“Lei da Matança”: Erdogan avança com plano para eliminar milhões de cães das ruas

No último domingo, milhares de pessoas saíram às ruas de Istambul para protestar contra uma nova lei aprovada em julho pela Grande Assembleia Nacional da Turquia, por proposta do Partido da Justiça e Desenvolvimento (AKP), liderado pelo presidente Recep Tayyip Erdoğan. A legislação visa retirar milhões de cães sem dono das ruas do país, transferindo-os para abrigos, onde seriam esterilizados ou castrados e vacinados, com o objetivo final de os colocar para adoção. No entanto, os críticos alertam que a realidade é bem diferente, com a lei a ser acusada de ser, na prática, uma “lei de matança”.

A lei estabelece que os governos locais são responsáveis por acolher os cães em abrigos, mas a Turquia conta atualmente com apenas 322 abrigos, capazes de alojar cerca de 100 mil cães, muito aquém dos quatro milhões de cães que se estima vagarem pelas ruas do país. A oposição política e diversos grupos de defesa dos direitos dos animais apelidaram a iniciativa de “lei de matança”. Durante as manifestações em Istambul, cartazes com mensagens como “os abrigos são campos de extermínio” eram visíveis, refletindo o temor de que muitos animais já tenham sido sacrificados e enterrados em valas comuns. A organização internacional Humane Society International condenou “toda forma de crueldade contra os animais de rua”, reforçando a necessidade de alternativas mais humanas.

Embora a lei também previsse a inclusão de gatos de rua, a pressão popular conseguiu, pelo menos para já, impedir que fossem afetados. A oposição, representada principalmente pelo Partido Republicano do Povo (CHP), anunciou que pretende contestar a legislação no Supremo Tribunal da Turquia, argumentando que a medida é desumana e ineficaz. Muitos turcos têm uma forte ligação emocional com os animais de rua, considerando-os parte integrante da paisagem urbana e da cultura do país.

Alguns governos locais, especialmente aqueles administrados pelo CHP, já declararam que não cumprirão a nova lei. Contudo, como alerta o jornal The National, os presidentes de câmara que recusarem implementar a legislação podem enfrentar penas de até dois anos de prisão.
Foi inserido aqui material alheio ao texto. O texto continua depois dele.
(** * rl-quadcopter: the DDPG and DQN agents of [quad_controller_rl]

    A shallow embedding of [agents/ddpg_agent.py] and [agents/dqn_agent.py]
    and the properties of their replay memory, exploration noise, learning
    targets and step cycle.

    Conventions of the embedding.
    - Numbers.  Python and numpy floats are exact rationals ([Q]); equality of
      computed numbers is [Qeq] ([==]).  Rounding, infinities and NaN are
      outside the model: every number of the model is finite, and the casts
      [astype(np.float32)] are the identity.  The [uint8] array of done flags
      keeps its 8-bit wrap-around.
    - Vectors and batches are lists.  Where the agents combine arrays that
      the task or the caller provides, the elementwise numpy operation is
      [broadcast], which raises as numpy does; inside the noise process and
      the soft update, whose operands have one shape, it is a [zip_with], and
      where a property needs that shape, it says so ([same_shape],
      [well_formed]).
    - Exceptions.  A function that can raise returns a [result]; [ValueError]
      and [IndexError] are the two exceptions the modelled code can raise.
    - Randomness.  The generators of [random] and [numpy.random] are input
      tapes with a cursor ([rng]): the model fixes how draws are consumed, not
      how they are distributed.
    - Loops that need not end.  The rejection loop of [random.sample] runs
      until the generator draws a fresh index.  The model follows it for
      [patience] draws, a number that comes with the generator, and answers
      [Unfinished] beyond.
    - The neural networks are Keras models, outside the repository: a model is
      its weights and the optimizer's slots, and the forward and training
      functions are the fields of an interface ([Networks], [Network]).
    - Calls that leave the agent (network training, console, stats file) are
      recorded, in call order, in the agent's [trace]. *)

From Stdlib Require Import QArith Qround Lqa ZArith Lia.
From stdpp Require Import base option list.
Por outro lado, há quem apoie a medida de Erdogan. Murat Pinar, que fundou uma associação em memória da sua filha Mahra, de nove anos, que morreu atropelada por um camião enquanto fugia de uma matilha de cães, defende a necessidade de controlar a população canina de rua. Pinar argumenta que a presença massiva de cães nas ruas representa um perigo real, citando casos de “ataques diários de cães, crianças despedaçadas, pessoas atropeladas enquanto tentam escapar dos cães e até pessoas mortas por ataques de cães”, como relatado em artigos da sua organização.

Os dados oficiais do governo turco indicam que, nos últimos anos, os cães de rua estiveram envolvidos em 55 mortes, mais de 5 mil feridos e 3.500 acidentes de trânsito. Contudo, a Humane Society International argumenta que a iniciativa de Erdogan não é “nem humanitária nem eficaz”, sugerindo que a solução para o problema passa por uma abordagem mais abrangente e compassiva, que envolva a esterilização, vacinação e a educação pública sobre a importância de tratar os animais de rua com respeito e cuidado.

Esta polémica sublinha as profundas divisões na sociedade turca sobre como lidar com a questão dos animais de rua, um problema que, para muitos, exige soluções que vão além da simples remoção dos cães das ruas, procurando equilibrar a segurança pública com o bem-estar animal.